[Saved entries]
(** ** The cells of the lists *)

Lemma nth_map_Some (l : list cstring) idx :
  idx < length l -> nth idx (map Some l) None = Some (nth idx l []).
Proof.
  intros H.
  rewrite (@nth_indep _ (map Some l) idx None (Some []))
    by now rewrite length_map.
  apply map_nth.
Qed.

Lemma filter_map_Some (f : option cstring -> bool) (l : list cstring) :
  filter f (map Some l) = map Some (filter (fun s => f (Some s)) l).
Proof.
  induction l as [| x l IH]; [reflexivity |]. simpl.
  destruct (f (Some x)); simpl; now rewrite IH.
Qed.

(** The strings of the list [phfwdGetReverse] returns for a valid
    number. *)
Lemma phfwdGetReverse_holds pf n :
  pf <> NULL -> valid n ->
  holds (phfwdGetReverse pf (Some n))
    (filter (fun s => forwardsTo pf n (Some s)) (reverseCells pf n)).
Proof.
  intros Hpf Hn. unfold holds. rewrite (phfwdGetReverse_valid Hpf Hn).
  now rewrite filter_map_Some, length_map.
Qed.

Lemma holds_phnumGet res out :
  holds res out ->
  forall idx,
    (idx < length out -> phnumGet res idx = Some (nth idx out [])) /\
    (length out <= idx -> phnumGet res idx = None).
Proof.
  intros -> idx. unfold phnumGet. cbn [size numbers]. split; intros H.
  - destruct (Nat.leb_spec (length out) idx); [lia |].
    now apply nth_map_Some.
  - now apply Nat.leb_le in H as ->.
Qed.

(** X13.  On a trie of the interface and a valid number, [phnumGet] on
    the lists of [phfwdReverse] and [phfwdGetReverse] returns a valid
    number at every index below the size, and [NULL] at every index from
    the size on. *)
Theorem phnumGet_cells (pf : PhoneForward) (n : cstring) :
  built pf -> valid n ->
  valid_cells (phfwdReverse pf (Some n)) /\
  valid_cells (phfwdGetReverse pf (Some n)).
Proof.
  intros Hb Hn.
  destruct (built_wf Hb) as (_ & Hpf & Hroot).
  assert (H : forall res out,
             holds res out -> incl out (reverseCells pf n) ->
             valid_cells res).
  { intros res out Hout Hincl.
    pose proof (holds_phnumGet Hout) as Hget. unfold holds in Hout.
    eexists. split; [exact Hout |]. cbn [size]. intros idx.
    destruct (Hget idx) as [Hlt Hge]. split; [| exact Hge].
    intros Hidx. exists (nth idx out []). split; [now apply Hlt |].
    apply (@reverse_candidates_valid pf n); auto.
    apply Hincl. now apply nth_In. }
  split.
  - apply (H _ (reverseCells pf n));
      [now apply phfwdReverse_valid | apply incl_refl].
  - eapply H; [now apply phfwdGetReverse_holds |].
    intros s Hs. now apply filter_In in Hs.
Qed.

Lemma phnumGet_cells_witness :
  valid_cells (phfwdReverse trie_12_123 (Some (str "24"))) /\
  valid_cells (phfwdGetReverse trie_12_123 (Some (str "24"))).
Proof.
  apply (@phnumGet_cells trie_12_123 (str "24")).
  - exact built_trie_12_123.
  - reflexivity.
Defined.

Lemma StronglySorted_filter (A : Type) (R : A -> A -> Prop) f l :
  StronglySorted R l -> StronglySorted R (filter f l).
Proof.
  induction 1 as [| x l _ IH F]; simpl; [constructor |].
  destruct (f x); [| exact IH]. constructor; [exact IH |].
  rewrite Forall_forall in *. intros y Hy.
  apply filter_In in Hy as [Hy _]. now apply F.
Qed.
(* ===== verification/World.v ===== *)
(** * World: the state the server shares and its atomic effects

    The world of a request: the database, the clock, the in-memory rate limiter,
    the background tasks started with [go], what was logged and what was sent to
    other services.  Everything the environment decides (time that passes,
    driver faults, replies of remote services) is read from [w_oracle], one entry
    per effect, so that a theorem over all worlds is a theorem over all of these
    choices. *)

From S2P Require Export Prelude GoStd Models.
From S2P Require Import RateLimit.

(** ** Libraries and randomness

    Code that is not in the repository, and sources of randomness, are
    parameters.  [nat] arguments number the draws.  [tie_rank] is the database's
    choice where a query leaves the order of its rows open: each execution of a
    statement draws a fresh id, which names its choice, and the rows the query
    selects are read by increasing rank of their position. *)

Class Random := {
  uuid_NewString : nat → string;            (* github.com/google/uuid *)
  pg_gen_random_uuid : nat → string;        (* gen_random_uuid()::TEXT *)
  rand_Read : nat → option (list Z);        (* crypto/rand.Read of 32 bytes *)
  tie_rank : string → nat → Z               (* the order of rows that ORDER BY leaves tied *)
}.

(** [rand.Read(b)] fills [b]. *)
Class RandomSpec `{Random} : Prop :=
  rand_Read_32 n l : rand_Read n = Some l → length l = 32%nat ∧ Forall (λ b, 0 ≤ b < 256) l.

(** ** The world *)

(** A fault of the database driver or of a remote call: it fails before it has
    an effect, or its effect happens and the answer is lost. *)
Inductive fault := NoFault | FailBefore (msg : string) | FailAfter (msg : string).

Record Oracle := MkOracle {
  o_advance : N;            (* nanoseconds that pass before the effect *)
  o_fault : fault;
  o_status : Z;             (* HTTP status of a remote reply *)
  o_reply : string          (* body of a remote reply *)
}.

Definition calm : Oracle := MkOracle 0 NoFault 200 "".

(** A call to another service, as it was sent. *)
Inductive outbound :=
| HTTPPost (url event signature body : string)
| StripeCustomer (name org_id : string)
| StripeCheckout (customer success_url cancel_url client_reference_id price : string)
| S3Delete (bucket key : string)
| S3PresignPut (bucket key content_type : string) (expires : Z)
| S3PresignGet (bucket key : string) (expires : Z).

(** A goroutine started with [go] and not yet run. *)
Inductive task := TouchAPIKey (id : string).

Inductive log_level := LevelInfo | LevelWarn | LevelError.
Record log_line := LogLine { log_lvl : log_level; log_msg : string; log_attrs : list (string * string) }.

Record World := MkWorld {
  w_db : Database;
  w_now : Z;
  w_seed : nat;
  w_oracle : list Oracle;
  w_limiter : Limiter binary64;
  w_tasks : list task;
  w_log : list log_line;
  w_sent : list outbound
}.

Definition set_db d w := MkWorld d (w_now w) (w_seed w) (w_oracle w) (w_limiter w) (w_tasks w) (w_log w) (w_sent w).
Definition set_limiter l w := MkWorld (w_db w) (w_now w) (w_seed w) (w_oracle w) l (w_tasks w) (w_log w) (w_sent w).
Definition add_task t w := MkWorld (w_db w) (w_now w) (w_seed w) (w_oracle w) (w_limiter w) (w_tasks w ++ [t]) (w_log w) (w_sent w).
Definition add_log l w := MkWorld (w_db w) (w_now w) (w_seed w) (w_oracle w) (w_limiter w) (w_tasks w) (w_log w ++ [l]) (w_sent w).
Definition add_sent o w := MkWorld (w_db w) (w_now w) (w_seed w) (w_oracle w) (w_limiter w) (w_tasks w) (w_log w) (w_sent w ++ [o]).
(** One random draw. *)
Definition draw w := MkWorld (w_db w) (w_now w) (S (w_seed w)) (w_oracle w) (w_limiter w) (w_tasks w) (w_log w) (w_sent w).

Definition oracle (w : World) : Oracle :=
  match w_oracle w with [] => calm | o :: _ => o end.

(** Time passes and the environment's next choice becomes current. *)
Definition tick (w : World) : World :=
  MkWorld (w_db w) (w_now w + Z.of_N (o_advance (oracle w))) (w_seed w) (tail (w_oracle w))
    (w_limiter w) (w_tasks w) (w_log w) (w_sent w).

(** A world where no call fails, now or later. *)
Definition quiet (w : World) : Prop := Forall (λ o, o_fault o = NoFault) (w_oracle w).

(** ** Atomic effects *)

(** [time.Now()] *)
Definition time_Now : prog World Z := effect (λ w, let w1 := tick w in (w_now w1, w1)).

Definition slog (lvl : log_level) (msg : string) (attrs : list (string * string)) : prog World unit :=
  effect (λ w, (tt, add_log (LogLine lvl msg attrs) w)).

Section effects.
Context `{Random}.

(** [uuid.NewString()] *)
Definition new_uuid : prog World string :=
  effect (λ w, (uuid_NewString (w_seed w), draw w)).

(** [rand.Read(make([]byte, 32))] *)
Definition read_rand : prog World (res (list Z)) :=
  effect (λ w, (match rand_Read (w_seed w) with Some l => Ok l | None => Err (ErrExt "rand") end, draw w)).

(** *** SQL

    A statement sees the transaction timestamp, a fresh generated id and the
    database; it returns a result with the new database, or fails and changes
    nothing. *)
Definition stmt (A : Type) : Type := Z → string → Database → res (A * Database).

Definition exec_f {A} (s : stmt A) (w : World) : res A * World :=
  let o := oracle w in
  let w1 := tick w in
  match o_fault o with
  | FailBefore m => (Err (ErrDB m), w1)
  | f =>
      match s (w_now w1) (pg_gen_random_uuid (w_seed w1)) (w_db w1) with
      | Err e => (Err e, draw w1)
      | Ok (a, d) =>
          (match f with FailAfter m => Err (ErrDB m) | _ => Ok a end, set_db d (draw w1))
      end
  end.

(** A statement outside a transaction commits by itself. *)
Definition exec {A} (s : stmt A) : prog World (res A) := effect (exec_f s).

(** [BeginTx], the body on the transaction's view, [Commit], and the deferred
    [Rollback] on every other way out.  The intermediate states are not visible
    to other sessions, so the whole is one step. *)
Definition transaction_f {A} (body : World → res A * World) (w : World) : res A * World :=
  let w1 := tick w in
  match o_fault (oracle w) with
  | FailBefore m | FailAfter m => (Err (ErrDB m), w1)
  | NoFault =>
      let '(r, w2) := body w1 in
      match r with
      | Err e => (Err e, set_db (w_db w) w2)
      | Ok a =>
          let w3 := tick w2 in
          match o_fault (oracle w2) with
          | NoFault => (Ok a, w3)
          | FailBefore m => (Err (ErrDB m), set_db (w_db w) w3)
          | FailAfter m => (Err (ErrDB m), w3)
          end
      end
  end.
Definition transaction {A} (body : World → res A * World) : prog World (res A) :=
  effect (transaction_f body).

(** *** Other services *)

(** [client.Do(req)] of a POST request: the status of the reply. *)
Definition http_Do (url event signature body : string) : prog World (res Z) :=
  effect (λ w,
    let w1 := tick w in
    match o_fault (oracle w) with
    | FailBefore m => (Err (ErrExt m), w1)
    | FailAfter m => (Err (ErrExt m), add_sent (HTTPPost url event signature body) w1)
    | NoFault => (Ok (o_status (oracle w)), add_sent (HTTPPost url event signature body) w1)
    end).

(** A call to Stripe or S3: the reply. *)
Definition remote (call : outbound) : prog World (res string) :=
  effect (λ w,
    let w1 := tick w in
    match o_fault (oracle w) with
    | FailBefore m => (Err (ErrExt m), w1)
    | FailAfter m => (Err (ErrExt m), add_sent call w1)
    | NoFault => (Ok (o_reply (oracle w)), add_sent call w1)
    end).

(** [io.ReadAll] of the body of a request: what the client sends arrives in whole,
    or the connection fails. *)
Definition receive (body : string) : prog World (res string) :=
  effect (λ w, (match o_fault (oracle w) with NoFault => Ok body | _ => Err (ErrExt "unexpected EOF") end, tick w)).

(** [go func() { ... }()] *)
Definition go (t : task) : prog World unit := effect (λ w, (tt, add_task t w)).
End effects.

(** ** Reasoning about statements *)

(** A statement preserves [I], acts within [R], and returns values in [Q]. *)
Definition stmt_ok {A} (I : Database → Prop) (R : relation Database) (s : stmt A) (Q : A → Prop) : Prop :=
  ∀ now id d a d', I d → s now id d = Ok (a, d') → I d' ∧ R d d' ∧ Q a.

(** Invariants and guarantees on the database, lifted to the world. *)
Definition db_inv (I : Database → Prop) (w : World) : Prop := I (w_db w).
Definition db_rel (R : relation Database) (w w' : World) : Prop := R (w_db w) (w_db w').
Arguments db_inv I w /.
Arguments db_rel R w w' /.

Create HintDb steps.

Section stmt_logic.
Context `{Random} (I : Database → Prop) (R : relation Database) `{!Reflexive R}.

Lemma effect_steps {A} (f : World → A * World) :
  (∀ w, w_db (f w).2 = w_db w) → steps_ok (db_inv I) (db_rel R) (effect f) (λ _, True).
Proof using All. intros Hf w Hw. simpl in *. by rewrite Hf. Qed.

Lemma exec_steps {A} (s : stmt A) Q :
  stmt_ok I R s Q →
  steps_ok (db_inv I) (db_rel R) (exec s) (λ r, match r with Ok a => Q a | Err _ => True end).
Proof using All.
  intros Hs w Hw. simpl in *. unfold exec_f.
  destruct (o_fault (oracle w)) as [|m|m]; [|done|]; simpl.
  all: destruct (s _ _ _) as [[a d]|e] eqn:E; simpl; [|done].
  all: by destruct (Hs _ _ _ _ _ Hw E) as (?&?&?).
Qed.

Lemma exec_steps_True {A} (s : stmt A) :
  stmt_ok I R s (λ _, True) → steps_ok (db_inv I) (db_rel R) (exec s) (λ _, True).
Proof using All. intros Hs. eapply steps_ok_weaken; [by apply exec_steps|done]. Qed.

Lemma time_Now_steps : steps_ok (db_inv I) (db_rel R) time_Now (λ _, True).
Proof using All. by apply effect_steps. Qed.
Lemma slog_steps l m a : steps_ok (db_inv I) (db_rel R) (slog l m a) (λ _, True).
Proof using All. by apply effect_steps. Qed.
Lemma new_uuid_steps : steps_ok (db_inv I) (db_rel R) new_uuid (λ _, True).
Proof using All. by apply effect_steps. Qed.
Lemma read_rand_steps : steps_ok (db_inv I) (db_rel R) read_rand (λ _, True).
Proof using All. by apply effect_steps. Qed.
Lemma http_Do_steps u e g b : steps_ok (db_inv I) (db_rel R) (http_Do u e g b) (λ _, True).
Proof using All. apply effect_steps. intros w. simpl. by destruct (o_fault (oracle w)). Qed.
Lemma remote_steps c : steps_ok (db_inv I) (db_rel R) (remote c) (λ _, True).
Proof using All. apply effect_steps. intros w. simpl. by destruct (o_fault (oracle w)). Qed.
Lemma receive_steps b : steps_ok (db_inv I) (db_rel R) (receive b) (λ _, True).
Proof using All. by apply effect_steps. Qed.
Lemma go_steps t : steps_ok (db_inv I) (db_rel R) (go t) (λ _, True).
Proof using All. by apply effect_steps. Qed.

(** A statement of a transaction's body. *)
Lemma exec_f_ok {A} (s : stmt A) Q w :
  stmt_ok I R s Q → I (w_db w) →
  I (w_db (exec_f s w).2) ∧ R (w_db w) (w_db (exec_f s w).2).
Proof using All.
  intros Hs Hw. unfold exec_f. destruct (o_fault (oracle w)) as [|m|m]; [|done|]; simpl.
  all: destruct (s _ _ _) as [[a d]|e] eqn:E; simpl; [|done].
  all: by destruct (Hs _ _ _ _ _ Hw E) as (?&?&?).
Qed.

(** A transaction whose body turns the database by [stmt_ok] statements. *)
Lemma transaction_steps {A} (body : World → res A * World) :
  (∀ w r w', I (w_db w) → body w = (r, w') → res_ok r = true → I (w_db w') ∧ R (w_db w) (w_db w')) →
  steps_ok (db_inv I) (db_rel R) (transaction body) (λ _, True).
Proof using All.
  intros Hb w Hw. simpl in *. unfold transaction_f.
  destruct (o_fault (oracle w)) as [|m|m]; [|done|done].
  destruct (body (tick w)) as [[a|e] w2] eqn:E; [|done].
  destruct (Hb (tick w) _ _ Hw E eq_refl) as [? ?].
  destruct (o_fault (oracle w2)); simpl; done.
Qed.
End stmt_logic.

#[export] Hint Resolve time_Now_steps slog_steps new_uuid_steps read_rand_steps http_Do_steps
  remote_steps receive_steps go_steps exec_steps_True : steps.

(** Walk through a program: sequencing, case analysis, and the effects in the
    hint database. *)
Ltac steps :=
  repeat first
    [ progress cbv beta
    | solve [ eauto with steps typeclass_instances ]
    | match goal with
      | |- steps_ok _ _ (pbind _ _) _ => eapply steps_ok_seq; [|intros ?]
      | |- steps_ok _ _ (catch _ _) _ => eapply steps_ok_catch; [|intros ?]
      | |- steps_ok _ _ (Ret _) _ => exact Logic.I
      | |- steps_ok _ _ (Panic _) _ => exact Logic.I
      | |- steps_ok _ _ (match ?x with _ => _ end) _ => destruct x
      | |- steps_ok _ _ (if ?x then _ else _) _ => destruct x
      | |- steps_ok _ _ (let _ := _ in _) _ => cbv zeta
      end ].

(** The same, unfolding the definitions on the way. *)
Ltac head_symbol t := lazymatch t with ?f _ => head_symbol f | _ => t end.
Ltac deep_steps :=
  repeat first
    [ progress steps
    | match goal with
      | |- steps_ok _ _ ?p _ => let h := head_symbol p in progress (first [unfold h|simpl])
      end ].

(** ** Running statements *)

(** [evolves w w']: only the clock, the random draws and the oracle moved. *)
Definition evolves (w w' : World) : Prop :=
  w_now w ≤ w_now w' ∧ w_limiter w' = w_limiter w ∧ w_tasks w' = w_tasks w ∧
  w_log w' = w_log w ∧ w_sent w' = w_sent w ∧ (quiet w → quiet w').

#[export] Instance evolves_preorder : PreOrder evolves.
Proof.
  split.
  - intros w. by unfold evolves.
  - intros w1 w2 w3 (?&?&?&?&?&?) (?&?&?&?&?&?). unfold evolves. split_and!; [lia|congruence..|auto].
Qed.
(* ===== verification/ApiKey.v ===== *)
(** * ApiKey: API keys (src/internal/domain/apikey) *)

From S2P Require Import World Repo RepoInv Sha256.

Record APIKey := MkAPIKey {
  ID : string; OrgID : string; Name : string; KeyPrefix : string; CreatedBy : string;
  CreatedAt : Z; ExpiresAt : option Z; LastUsedAt : option Z
}.

Record CreateResult := MkCreateResult { cr_key : APIKey; PlaintextKey : string }.
Record LookupResult := MkLookupResult { KeyID : string; LookupOrgID : string }.

Definition apikey_fields (k : APIKey) : list (string * json) :=
  [("id", JStr (ID k)); ("org_id", JStr (OrgID k)); ("name", JStr (Name k));
   ("key_prefix", JStr (KeyPrefix k)); ("created_by", JStr (CreatedBy k)); ("created_at", JTime (CreatedAt k))] ++
  (match ExpiresAt k with Some t => [("expires_at", JTime t)] | None => [] end) ++
  (match LastUsedAt k with Some t => [("last_used_at", JTime t)] | None => [] end).
Definition apikey_json (k : APIKey) : json := JObj (apikey_fields k).
Definition create_result_json (r : CreateResult) : json :=
  JObj (apikey_fields (cr_key r) ++ [("key", JStr (PlaintextKey r))]).

Class Service := {
  Create : string → string → string → option Z → prog World (res CreateResult);
  List : string → prog World (res (list APIKey));
  Revoke : string → string → prog World (res unit);
  Validate : string → prog World (res (option LookupResult))
}.

Section service.
Context `{Random}.

Definition generateKey : prog World (res string) :=
  try! b := read_rand in Ret (Ok ("sk_" +:+ hex_encode b)).

Definition hashKey (key : string) : string := sha256_hex key.

Definition svc_Create (orgID userID name : string) (expiresAt : option Z) : prog World (res CreateResult) :=
  let! g := generateKey in
  match g with
  | Err e => Ret (Err (ErrWrap "generate key: " e))
  | Ok plaintext =>
      let hash := hashKey plaintext in
      if len plaintext <? 12 then Panic "slice bounds out of range" else
      let prefix := take_str 12 plaintext in
      let! r := exec (CreateAPIKey orgID name prefix hash userID expiresAt) in
      match r with
      | Err e => Ret (Err (ErrWrap "insert api key: " e))
      | Ok row =>
          let ak := MkAPIKey (cak_ID row) (cak_OrgID row) (cak_Name row) (cak_KeyPrefix row)
                      (cak_CreatedBy row) (cak_CreatedAt row) (cak_ExpiresAt row) None in
          Ret (Ok (MkCreateResult ak plaintext))
      end
  end.

Definition key_of_row (r : ListAPIKeysByOrgRow) : APIKey :=
  MkAPIKey (lak_ID r) (lak_OrgID r) (lak_Name r) (lak_KeyPrefix r) (lak_CreatedBy r) (lak_CreatedAt r)
    (lak_ExpiresAt r) (lak_LastUsedAt r).

Definition svc_List (orgID : string) : prog World (res (list APIKey)) :=
  try! rows := exec (ListAPIKeysByOrg orgID) in Ret (Ok (key_of_row <$> rows)).

Definition svc_Revoke (orgID keyID : string) : prog World (res unit) := exec (RevokeAPIKey keyID orgID).

Definition svc_Validate (key : string) : prog World (res (option LookupResult)) :=
  let hash := hashKey key in
  let! r := exec (GetAPIKeyByHash hash) in
  match r with
  | Err e => if is_no_rows e then Ret (Ok None) else Ret (Err e)
  | Ok row =>
      let! expired := match ak_ExpiresAt row with
                      | None => Ret false
                      | Some t => let! now := time_Now in Ret (t <? now)
                      end in
      if expired : bool then Ret (Ok None)
      else
        do! go (TouchAPIKey (ak_ID row)) ;;
        Ret (Ok (Some (MkLookupResult (ak_ID row) (ak_OrgID row))))
  end.

(** The body of the goroutine [Validate] starts. *)
Definition run_task (t : task) : prog World unit :=
  match t with
  | TouchAPIKey id => do! exec (TouchAPIKeyLastUsed id) ;; Ret tt
  end.

#[export] Instance service : Service := {|
  Create := svc_Create; List := svc_List; Revoke := svc_Revoke; Validate := svc_Validate |}.

Lemma generateKey_returns `{!RandomSpec} :
  returns generateKey (λ r, match r with
    | Ok k => ∃ l, k = "sk_" +:+ hex_encode l ∧ length l = 32%nat ∧ Forall (λ b, 0 ≤ b < 256) l
    | Err _ => True end).
Proof.
  unfold generateKey. eapply returns_bind; [apply read_rand_spec|].
  intros [l|e] Hl; simpl; [|done]. by exists l.
Qed.

(** A generated key has 67 characters: the prefix of 12 is always there. *)
Lemma svc_Create_returns `{!RandomSpec} o u n e : returns (Create o u n e) (λ _, True).
Proof.
  simpl. unfold svc_Create. eapply returns_bind; [apply generateKey_returns|].
  intros [k|err] Hk; simpl; [|done]. destruct Hk as (l&->&Hl&_).
  assert (len ("sk_" +:+ hex_encode l) = 67) as E.
  { unfold len. change (String.length _) with (S (S (S (String.length (hex_encode l))))).
    by rewrite length_hex_encode, Hl. }
  case_ltb; [lia|]. returns_steps.
Qed.

Lemma apikey_Create_sound o u n e : sound (Create o u n e).
Proof. simpl. unfold svc_Create, generateKey. steps. Qed.
Lemma apikey_List_sound o : sound (List o).
Proof. simpl. unfold svc_List. steps. Qed.
Lemma apikey_Revoke_sound o k : sound (Revoke o k).
Proof. simpl. unfold svc_Revoke. steps. Qed.
Lemma apikey_Validate_sound k : sound (Validate k).
Proof. simpl. unfold svc_Validate. steps. Qed.
Lemma apikey_run_task_sound t : sound (run_task t).
Proof. unfold run_task. steps. Qed.
End service.
#[export] Hint Resolve apikey_Create_sound apikey_List_sound apikey_Revoke_sound apikey_Validate_sound
  apikey_run_task_sound : steps.
#[export] Hint Resolve svc_Create_returns : returns.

Task brief: Only the lines above starting at the one containing "case_ltb; [lia|]. returns_steps." and ending at the one containing "Proof. simpl. unfold svc_List. steps. Qed.", both included, are to be returned, exactly as they read.

Task answer:
  case_ltb; [lia|]. returns_steps.
Qed.

Lemma apikey_Create_sound o u n e : sound (Create o u n e).
Proof. simpl. unfold svc_Create, generateKey. steps. Qed.
Lemma apikey_List_sound o : sound (List o).
Proof. simpl. unfold svc_List. steps. Qed.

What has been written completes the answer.